Telepresenceは、単一のサービスをローカルで実行しながら、同時にそのサービスをリモートKubernetesクラスターに接続できるオープンソースツールです。Telepresenceは、Pod内に双方向ネットワークプロキシをデプロイし、TCP接続、環境変数、ボリュームなど、Kubernetes環境のデータを収集します。

主な機能は次のとおりです:

  • 互換性 - ネイティブ OS パッケージを使用して Linux と Mac OS の両方で動作します。
  • 開発ワークフロー - Kubernetes 上のマルチコンテナアプリケーション向けの迅速な開発ワークフローを提供します。ローカルの Docker コンテナをクラスターにプロキシしながら実行できます。
  • Kubernetes サービスをローカルでデバッグ - アドホッククラスターにバグが発生した場合、サービスをローカルで実行したい場合があります。Telepresence を使用すると、サービスをローカルでデバッグできます。
  • リモートKubernetesクラスターへの接続 - ローカルプロセスからリモートクラスターにアクセスできます。これにより、ラップトップ上のローカルツールを使用してクラスター内のプロセスと通信できます。

6. ザビックス

Zabbixは、幅広いネットワークパラメータとサーバーの健全性を監視するように設計されており、保存されたデータに基づいて、多数のデータ可視化機能とレポート機能を提供します。サーバー数が限られている小規模組織から、複数のサーバーを保有する大規模企業まで、ZabbixはITインフラストラクチャの監視に使用できます。

主な機能は次のとおりです:

  • 弾力性しきい値 - 弾力性の問題に関するしきい値(トリガーとも呼ばれます)を定義できます。
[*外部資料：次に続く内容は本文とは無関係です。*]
Lemma lt_total (a b : t) : lt a b = true \/ a = b \/ lt b a = true.
Proof.
  unfold lt. rewrite !Z.ltb_lt.
  destruct (Z.lt_total (to_uint32 a) (to_uint32 b)) as [H | [H | H]]; auto.
  right; left. now apply to_uint32_inj.
Qed.

Lemma ge_refl (a : t) : ge a a = true.
Proof. unfold ge. now rewrite lt_irrefl. Qed.

Lemma ge_iff (m l : t) : ge m l = true <-> (to_uint32 l <= to_uint32 m)%Z.
Proof. unfold ge, lt. rewrite negb_true_iff, Z.ltb_ge. reflexivity. Qed.

End LevelFacts.

(** ** Facts about strings and streams *)

Lemma append_assoc (a b c : string) : (a ++ b) ++ c = a ++ (b ++ c).
Proof. induction a as [| x a IH]; simpl; [reflexivity | now rewrite IH]. Qed.

Lemma append_nil_l (a : string) : "" ++ a = a.
Proof. reflexivity. Qed.

Lemma decimal_examples :
  decimal 0 = "0" /\ decimal 7 = "7" /\ decimal 38 = "38" /\
  decimal 4294967295 = "4294967295".
Proof. repeat split. Qed.

(** The stream insertions of [default_formatter], flattened. *)
Lemma default_formatter_unfold (ofs : ostream) (r : Record_) :
  default_formatter ofs r =
  ofs ++ "[" ++ ANSI_COLOR (get_level r) ++ LEVEL_NAME (get_level r)
      ++ ANSI_RESET ++ " " ++ file_name (get_loc r) ++ ":"
      ++ decimal (line (get_loc r)) ++ ":" ++ decimal (column (get_loc r))
      ++ "] " ++ get_args r ++ String "010" "".
Proof.
  unfold default_formatter, put_endl, put_unsigned, put_string, decimal.
  f_equal.
  destruct (get_level r); cbn [ANSI_COLOR LEVEL_NAME];
    rewrite ?append_assoc; reflexivity.
Qed.

(** ** Record *)

(** C8.  The constructor of [Record] is total: it takes any level, any
    message (the empty one too) and any location, checks nothing, and the
    three accessors give back exactly what it was given. *)
Theorem Record_accessors_return_constructor_arguments :
  forall (l : Level.t) (message : string) (loc : source_location),
    get_level (Record_new l message loc) = l /\
    get_args (Record_new l message loc) = message /\
    get_loc (Record_new l message loc) = loc /\
    get_args (Record_new l "" loc) = "".
Proof. intros l message loc. repeat split. Qed.

(** ** default_formatter *)

(** C4.  On every stream and record, [default_formatter] appends one line
    of the shape "[" COLOR NAME RESET " " FILE ":" LINE ":" COLUMN "] "
    MESSAGE newline, with the five colours 37, 34, 32, 33, 31 for Trace,
    Debug, Info, Warning, Error; for level Info, location foo.ext 3 7 and
    message bar the stream receives exactly
    ESC[32mINFO ESC[0m, a space, foo.ext:3:7], a space, bar and a newline. *)
Theorem default_formatter_line_format :
  (forall (ofs : ostream) (l : Level.t) (message : string)
          (loc : source_location),
      default_formatter ofs (Record_new l message loc)
      = ofs ++ line_format l loc message) /\
  (forall fn : string,
      default_formatter ""
        (Record_new Level.Info "bar" (mk_source_location "foo.ext" fn 3 7))
      = String "[" (String "027" "[32mINFO"
          ++ String "027" "[0m foo.ext:3:7] bar" ++ String "010" "")) /\
  map ANSI_COLOR Level.all
  = [String "027" "[37m"; String "027" "[34m"; String "027" "[32m";
     String "027" "[33m"; String "027" "[31m"] /\
  ANSI_RESET = String "027" "[0m".
Proof.
  split; [| split; [| split]]; try reflexivity.
  intros ofs l message loc.
  rewrite default_formatter_unfold. reflexivity.
Qed.

(** ** tolower and letter casings *)

Lemma N_of_ascii_tolower (c : ascii) :
  N_of_ascii (tolower c)
  = if ((65 <=? N_of_ascii c) && (N_of_ascii c <=? 90))%N
    then (N_of_ascii c + 32)%N else N_of_ascii c.
Proof.
  unfold tolower.
  destruct ((65 <=? N_of_ascii c) && (N_of_ascii c <=? 90))%N eqn:E;
    [| reflexivity].
  apply andb_true_iff in E. destruct E as [_ E2].
  apply N.leb_le in E2.
  apply N_ascii_embedding. lia.
Qed.

Lemma ascii_eqb_N (a b : ascii) :
  (a =? b)%char = (N_of_ascii a =? N_of_ascii b)%N.
Proof.
  destruct (Ascii.eqb_spec a b) as [-> | Hne].
  - symmetry. apply N.eqb_refl.
  - symmetry. apply N.eqb_neq. intros H. apply Hne.
    rewrite <- (ascii_N_embedding a), <- (ascii_N_embedding b).
    now rewrite H.
Qed.

(** Lower-casing a character gives the lower-case letter [n] exactly when
    the character is [n] or its upper-case form. *)
Lemma tolower_same_letter (n c : ascii) :
  is_lower n = true -> (tolower c =? n)%char = same_letter n c.
Proof.
  unfold is_lower, same_letter, upper_of. intros Hn.
  apply andb_true_iff in Hn. destruct Hn as [H1 H2].
  apply N.leb_le in H1, H2.
  rewrite !ascii_eqb_N, N_of_ascii_tolower.
  rewrite (N_ascii_embedding (N_of_ascii n - 32)) by lia.
  pose proof (N_ascii_bounded c) as Hc.
  destruct (N.leb_spec 65 (N_of_ascii c)), (N.leb_spec (N_of_ascii c) 90);
    cbn [andb];
    destruct (N.eqb_spec (N_of_ascii c) (N_of_ascii n));
    destruct (N.eqb_spec (N_of_ascii c) (N_of_ascii n - 32));
    cbn [orb];
    try reflexivity;
    try (apply N.eqb_eq; lia); try (apply N.eqb_neq; lia);
    exfalso; lia.
Qed.

(** The comparison of [from_env] against a lower-case literal accepts
    exactly the letter casings of that literal. *)
Lemma transform_tolower_eqb (name s : string) :
  all_lower name = true ->
  (transform tolower s =? name) = letter_casing_of name s.
Proof.
  revert s. induction name as [| n name IH]; intros [| c s] Hl; try reflexivity.
  cbn [all_lower] in Hl. apply andb_true_iff in Hl. destruct Hl as [Hn Hl].
  cbn [transform letter_casing_of String.eqb].
  rewrite <- (tolower_same_letter n c Hn), <- (IH s Hl).
  destruct (tolower c =? n)%char; reflexivity.
Qed.

Lemma level_literal_lower (l : Level.t) : all_lower (level_literal l) = true.
Proof. destruct l; reflexivity. Qed.

Lemma tolower_examples :
  transform tolower "WaRnInG" = "warning" /\
  transform tolower "Info-2 [X]" = "info-2 [x]" /\
  letter_casing_of "warning" "WaRnInG" = true /\
  letter_casing_of "warning" "warnin" = false /\
  letter_casing_of "info" "1NFO" = false.
Proof. repeat split. Qed.

(** ** Builder::from_env *)

Lemma letter_casing_lowered (l : Level.t) (value : string) :
  letter_casing_of (level_literal l) value = true <->
  transform tolower value = level_literal l.
Proof.
  rewrite <- (transform_tolower_eqb _ _ (level_literal_lower l)).
  apply String.eqb_eq.
Qed.

(** C5.  When the variable the function reads is set, a value that is one
    of the five literals trace, debug, info, warning, error in any
    letter-casing gives a builder with the matching level; any other value
    gives the builder the function started from, whose level is Warning.
    [from_env] is a total function: no value makes it fail. *)
Theorem from_env_parses_level_name :
  forall (getenv : environment) (name : string_view) (value : string),
    getenv (c_str (data name)) = Some value ->
    (forall l : Level.t,
        letter_casing_of (level_literal l) value = true ->
        level (from_env getenv name) = l) /\
    ((forall l : Level.t, letter_casing_of (level_literal l) value = false) ->
     from_env getenv name = Builder_new /\
     level (from_env getenv name) = Level.Warning).
Proof.
  intros getenv name value Hset. unfold from_env. rewrite Hset. split.
  - intros l Hl. apply letter_casing_lowered in Hl. rewrite Hl.
    destruct l; reflexivity.
  - intros Hnone.
    assert (Hne : forall l, (transform tolower value =? level_literal l) = false).
    { intros l. rewrite (transform_tolower_eqb _ _ (level_literal_lower l)).
      apply Hnone. }
    pose proof (Hne Level.Trace) as H0. pose proof (Hne Level.Debug) as H1.
    pose proof (Hne Level.Info) as H2. pose proof (Hne Level.Warning) as H3.
    pose proof (Hne Level.Error) as H4.
    cbn [level_literal] in H0, H1, H2, H3, H4.
    rewrite H0, H1, H2, H3, H4. split; reflexivity.
Qed.

Lemma from_env_parses_level_name_witness :
  level (from_env (fun name => if name =? "CPP_LOG" then Some "DeBuG" else None)
           (string_view_of "CPP_LOG")) = Level.Debug /\
  level (from_env (fun name => if name =? "CPP_LOGX" then Some "verbose" else None)
           CPP_LOG_in_CPP_LOGX) = Level.Warning.
Proof.
  split.
  - apply (proj1 (from_env_parses_level_name
                    (fun name => if name =? "CPP_LOG" then Some "DeBuG" else None)
                    (string_view_of "CPP_LOG") "DeBuG" eq_refl)).
    reflexivity.
  - apply (proj2 (from_env_parses_level_name
                    (fun name => if name =? "CPP_LOGX" then Some "verbose" else None)
                    CPP_LOG_in_CPP_LOGX "verbose" eq_refl)).
    intros l. destruct l; reflexivity.
Defined.

(** An unset variable at the name the function reads leaves the default
    builder. *)
Lemma from_env_unset (getenv : environment) (name : string_view) :
  getenv (c_str (data name)) = None -> from_env getenv name = Builder_new.
Proof. intros Hunset. unfold from_env. now rewrite Hunset. Qed.

Lemma c_str_idempotent (s : string) : c_str (c_str s ++ "") = c_str s.
Proof.
  induction s as [| c s IH]; cbn [c_str]; [reflexivity |].
  destruct (c =? "000")%char eqn:E; [reflexivity |].
  cbn [append c_str]. now rewrite E, IH.
Qed.

(** A view made from a C string, a string literal for one, ends at the
    terminator. *)
Lemma string_view_of_terminated (s : string) : terminated (string_view_of s).
Proof. unfold terminated, data, string_view_of. apply c_str_idempotent. Qed.

(** C6, at the view of the first seven characters of "CPP_LOGX" with
    CPP_LOG unset and CPP_LOGX=error.  The variable named by the view is
    unset, and [from_env] returns level Error instead of the default
    builder: [std::getenv] is given [name.data()] and reads the name up to
    the terminator of the array, past the end of the view.  For a view that
    ends at the terminator the unset variable gives the default builder,
    level Warning and [default_formatter]. *)
Theorem from_env_reads_past_string_view :
  sv_chars CPP_LOG_in_CPP_LOGX = "CPP_LOG" /\
  CPP_LOGX_environment (sv_chars CPP_LOG_in_CPP_LOGX) = None /\
  c_str (data CPP_LOG_in_CPP_LOGX) = "CPP_LOGX" /\
  level (from_env CPP_LOGX_environment CPP_LOG_in_CPP_LOGX) = Level.Error /\
  from_env CPP_LOGX_environment CPP_LOG_in_CPP_LOGX <> Builder_new /\
  (forall (getenv : environment) (name : string_view),
      terminated name ->
      getenv (sv_chars name) = None ->
      from_env getenv name = Builder_new /\
      level (from_env getenv name) = Level.Warning /\
      formatter (from_env getenv name) = default_formatter).
Proof.
  repeat (split; [reflexivity |]).
  split.
  - intros H. apply (f_equal level) in H. discriminate H.
  - intros getenv name Hterm Hunset.
    rewrite from_env_unset by (rewrite Hterm; exact Hunset).
    repeat split.
Qed.

(** C10.  Whatever the environment holds, the builder returned by
    [from_env] has the formatter of the default constructor, which is
    [default_formatter]: it differs from the default builder in its level
    at most. *)
Theorem from_env_keeps_default_formatter :
  forall (getenv : environment) (name : string_view),
    formatter (from_env getenv name) = default_formatter /\
    formatter (from_env getenv name) = formatter Builder_new /\
    from_env getenv name = set_level Builder_new (level (from_env getenv name)).
Proof.
  intros getenv name. unfold from_env.
  destruct (getenv (c_str (data name))) as [value |]; [| repeat split].
  repeat match goal with
         | |- context [if ?b then _ else _] => destruct b
         end; repeat split.
Qed.

(** ** The emission entry points *)

Section EntryPointFacts.

Context {Args : Type} (std_format : string -> Args -> string).

(** Every entry point is its guard followed by the same emission. *)
Lemma entry_point_run (S : Level.t) (fmt : string) (args : Args)
  (loc : source_location) (w : World) :
  entry_point std_format S fmt args loc w
  = if Level.gt (level (g_builder w)) (guard_level S)
    then (tt, w, [])
    else emission w S (std_format fmt args) loc.
Proof.
  destruct w as [[L f] c].
  destruct S; cbn [entry_point guard_level];
    unfold trace, debug, info, warning, error, bind, g_builder_level;
    cbn [g_builder level];
    destruct (Level.gt L _); reflexivity.
Qed.
(** * awesom.utilities: a shallow embedding and its verified properties

    The development follows [src/awesom/utilities.py].  Conventions:

    - Python [int] values are [Z] (keys, unit indices) or [nat] where the
      code only ever counts with them ([range], [enumerate], array extents).
    - Where the code computes with floating-point numbers and what is
      stated depends on the computed values (the schedules, the scaler, the
      square-root guard of ['stm']), they are IEEE binary64 values,
      [float64], with the operations of the machine: every operation
      rounds, and infinities, signed zeros and NaN are there.
    - Where the code only stores, compares and passes floating-point numbers
      on (best matching units, the order of singular values, the bounds of
      random draws), they are elements of an ordered field, [float], taken
      to be the rationals [Qc]; NaN is outside that part of the model.
    - A raised exception is the [Raise] branch of [result].
    - NumPy arrays are a shape together with the row-major buffer
      ([ndarray]); arrays that the code only uses as two-dimensional tables
      are lists of rows ([matrix]).
    - SciPy's and NumPy's numerical services (pairwise distances, SVD,
      random draws, [log], [exp]) are collaborators, taken as parameters. *)

From Stdlib Require Import ZArith QArith Qcanon List Lia Floats.
From stdpp Require Import base option list numbers sorting gmap sets.

Local Open Scope Z_scope.

(* Decimal literals are read as Python reads them: the nearest binary64. *)
#[local] Set Warnings "-inexact-float".

(** ** Exceptions and results *)

Inductive exn : Type :=
| ValueError
| KeyError
| IndexError
| AxisError
| ZeroDivisionError
| OverflowError
| TypeError.

Inductive result (A : Type) : Type :=
| Ok (a : A)
| Raise (e : exn).
Arguments Ok {A} a.
Arguments Raise {A} e.

(** Sequencing: the first exception raised propagates.  The instances give
    the [x ← r; k] notation. *)
#[global] Instance result_ret : MRet result := fun A a => Ok a.
#[global] Instance result_bind : MBind result := fun A B k r =>
  match r with
  | Ok a => k a
  | Raise e => Raise e
  end.

(** ** Binary64 *)

Abbreviation float64 := PrimFloat.float.

(** The float nearest to an integer (ties to even), as the conversion of a
    Python [int] or of a 64-bit NumPy integer gives it. *)
Definition float64_of_Z (z : Z) : float64 :=
  SF2Prim (binary_normalize prec emax z 0 false).
(** [ORDER BY created_at DESC]: rows of equal [created_at] keep the order
    of the table. *)
Fixpoint insert_created_at_desc (o : Order) (sorted : list Order) : list Order :=
  match sorted with
  | [] => [o]
  | x :: rest =>
      if Order.createdAt x <=? Order.createdAt o then o :: x :: rest
      else x :: insert_created_at_desc o rest
  end.

Definition order_by_created_at_desc (rows : list Order) : list Order :=
  foldr insert_created_at_desc [] rows.

(** [SELECT * FROM orders WHERE position_id = ? ORDER BY created_at DESC]. *)
Definition getPositionOrders (positionId : string) : M (list Order) :=
  run_statement;;
  gets (fun w =>
    order_by_created_at_desc
      (filter (fun o => Order.positionId o = positionId) (orders w))).

(** [UPDATE orders SET status = 'CANCELLED' WHERE position_id = ? AND
    status = 'PENDING'], returning the number of rows changed. *)
Definition cancel_row (positionId : string) (r : Order) : Order :=
  if bool_decide (Order.positionId r = positionId ∧ Order.status r = PENDING)
  then Order.set_status CANCELLED r
  else r.

Definition cancelPositionOrders (positionId : string) : M Z :=
  run_statement;;
  rows ← gets orders;
  modify (set_orders (map (cancel_row positionId) rows));;
  mret (Z.of_nat (length (filter
    (fun r => Order.positionId r = positionId ∧ Order.status r = PENDING) rows))).
(** * Further properties of the code *)

(** ** calculate_contract_centrality *)

(** X1: the graph is symmetric although it is built as a directed graph:
    B→A is an edge exactly when A→B is, with the same weight. *)
Theorem X1_token_flow_graph_symmetric (logs_df : list LogEvent) (a b : string) :
  token_flow_graph logs_df !! (b, a) = token_flow_graph logs_df !! (a, b).
Proof.
  apply option_eq. intros w. rewrite !token_flow_graph_edge.
  rewrite (comm_L (∩) (touched logs_df b)). naive_solver.
Qed.

(** X2: every edge joins two distinct contracts of the batch and has weight
    at least 1; a contract is a node exactly when it shares a token with
    another contract, so the graph of an empty batch has no node. *)
Theorem X2_token_flow_graph_edges_and_nodes (logs_df : list LogEvent) :
  (∀ a b w, token_flow_graph logs_df !! (a, b) = Some w →
     a ≠ b ∧ (1 ≤ w)%nat ∧
     a ∈ contract_address <$> logs_df ∧ b ∈ contract_address <$> logs_df) ∧
  (∀ a, a ∈ G_nodes (token_flow_graph logs_df) ↔
     ∃ b, a ≠ b ∧ touched logs_df a ∩ touched logs_df b ≠ ∅) ∧
  (logs_df = [] → G_nodes (token_flow_graph logs_df) = ∅).
Proof.
  split_and!.
  - intros a b w (Hne & Hov & ->)%token_flow_graph_edge. split_and!; [done | | |].
    + assert (size (touched logs_df a ∩ touched logs_df b) ≠ 0%nat) as Hs; [|lia].
      intros Hs. apply size_empty_iff in Hs. apply Hov. by apply leibniz_equiv.
    + destruct (decide (a ∈ contract_address <$> logs_df)) as [|Hn]; [done |].
      rewrite (touched_no_rows _ _ Hn) in Hov. set_solver.
    + destruct (decide (b ∈ contract_address <$> logs_df)) as [|Hn]; [done |].
      rewrite (touched_no_rows _ _ Hn) in Hov. set_solver.
  - apply G_nodes_token_flow_graph.
  - intros ->. by vm_compute.
Qed.

(** ** _features_from_logs_df *)

Lemma foldl_min_le (l : list Z) a :
  foldl Z.min a l ≤ a ∧ ∀ x, x ∈ l → foldl Z.min a l ≤ x.
Proof.
  revert a. induction l as [|y l IH]; intros a; simpl.
  - split; [lia | by intros x ?%elem_of_nil].
  - destruct (IH (Z.min a y)) as [H1 H2]. split; [lia |].
    intros x [->|Hx]%elem_of_cons; [lia | by apply H2].
Qed.

Lemma foldl_max_ge (l : list Z) a :
  a ≤ foldl Z.max a l ∧ ∀ x, x ∈ l → x ≤ foldl Z.max a l.
Proof.
  revert a. induction l as [|y l IH]; intros a; simpl.
  - split; [lia | by intros x ?%elem_of_nil].
  - destruct (IH (Z.max a y)) as [H1 H2]. split; [lia |].
    intros x [->|Hx]%elem_of_cons; [lia | by apply H2].
Qed.

Lemma Zlist_min_le (l : list Z) x : x ∈ l → Zlist_min l ≤ x.
Proof.
  destruct l as [|a l]; [by intros ?%elem_of_nil |]. simpl.
  destruct (foldl_min_le l a) as [H1 H2].
  intros [->|Hx]%elem_of_cons; [done | by apply H2].
Qed.

Lemma Zlist_max_ge (l : list Z) x : x ∈ l → x ≤ Zlist_max l.
Proof.
  destruct l as [|a l]; [by intros ?%elem_of_nil |]. simpl.
  destruct (foldl_max_ge l a) as [H1 H2].
  intros [->|Hx]%elem_of_cons; [done | by apply H2].
Qed.

Lemma group_keys_elem logs c : c ∈ group_keys logs ↔ c ∈ contract_address <$> logs.
Proof. unfold group_keys. by rewrite merge_sort_Permutation, elem_of_remove_dups. Qed.

Lemma group_keys_NoDup logs : NoDup (group_keys logs).
Proof.
  unfold group_keys. rewrite merge_sort_Permutation. apply NoDup_remove_dups.
Qed.

(** X3: the feature table has one row per distinct contract of the batch,
    in increasing order of address and without repetition; each row counts
    the transactions of its contract (at least one), brackets all their
    block numbers between min_block and max_block, and has a non-negative
    activity_span = max_block - min_block.  An empty batch gives no row. *)
Theorem X3_features_from_logs_df (logs_df : list LogEvent) :
  features_from_logs_df [] = [] ∧
  NoDup (contract <$> features_from_logs_df logs_df) ∧
  Sorted String.le (contract <$> features_from_logs_df logs_df) ∧
  (∀ c, c ∈ contract <$> features_from_logs_df logs_df ↔
        c ∈ contract_address <$> logs_df) ∧
  (∀ row, row ∈ features_from_logs_df logs_df →
     tx_count row = Z.of_nat (length (rows_of logs_df (contract row))) ∧
     1 ≤ tx_count row ∧
     activity_span row = max_block row - min_block row ∧
     0 ≤ activity_span row ∧
     ∀ r, r ∈ logs_df → contract_address r = contract row →
          min_block row ≤ block_number r ≤ max_block row).
Proof.
  assert (contract <$> features_from_logs_df logs_df = group_keys logs_df) as Hkeys.
  { unfold features_from_logs_df. rewrite <- list_fmap_compose. apply list_fmap_id. }
  split_and!.
  - done.
  - rewrite Hkeys. apply group_keys_NoDup.
  - rewrite Hkeys. unfold group_keys. apply Sorted_merge_sort. apply _.
  - intros c. rewrite Hkeys. apply group_keys_elem.
  - intros row (c & -> & Hc)%list_elem_of_fmap. cbn.
    apply group_keys_elem, list_elem_of_fmap in Hc as (r0 & -> & Hr0).
    assert (r0 ∈ rows_of logs_df (contract_address r0)) as Hin
      by (by apply list_elem_of_filter).
    assert (∀ r, r ∈ logs_df → contract_address r = contract_address r0 →
              Zlist_min (block_number <$> rows_of logs_df (contract_address r0))
              ≤ block_number r ≤
              Zlist_max (block_number <$> rows_of logs_df (contract_address r0)))
      as Hblocks.
    { intros r Hr Heq.
      assert (block_number r ∈ block_number <$> rows_of logs_df (contract_address r0)).
      { apply list_elem_of_fmap_2. by apply list_elem_of_filter. }
      split; [by apply Zlist_min_le | by apply Zlist_max_ge]. }
    split_and!; [done | | done | | done].
    + destruct (rows_of logs_df (contract_address r0)); [by apply elem_of_nil in Hin |].
      simpl. lia.
    + specialize (Hblocks r0 (proj2 (proj1 (list_elem_of_filter _ _ _) Hin)) eq_refl).
      lia.
Qed.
これらのトリガーは、バックエンドデータベースの値に基づいています。
  • リアルタイムの視覚化 - 組み込みのプロット機能を使用して、監視対象の項目を即座に表示できます。
  • 自動検出 – Kubernetesなどの大規模環境の管理を自動化するための複数の方法を提供します。組織内のファイルシステムやネットワークインターフェースを自動的に追加・削除できます。
  • ネットワーク検出 - ネットワークを定期的にスキャンして外部サービスまたは Zabbix プロキシを検出し、検出時に事前定義されたアクションを実行できます。
  • 分散監視 - Zabbixエージェントを使用して分散インフラストラクチャを効率的に監視できます。エージェントを使用してローカルでデータを収集し、サーバーにレポートできます。

結論は

Prometheusは、Kubernetesワークロードを監視するためのオープンソースツールです。Kubernetesのデフォルトの監視ツールとしてネイティブに統合されており、アラートマネージャーも組み込まれています。ただし、Kubernetesエクスペリエンスを補完・向上させるために、Kubernetes環境向けの他の監視オプションの使用も検討する必要があります。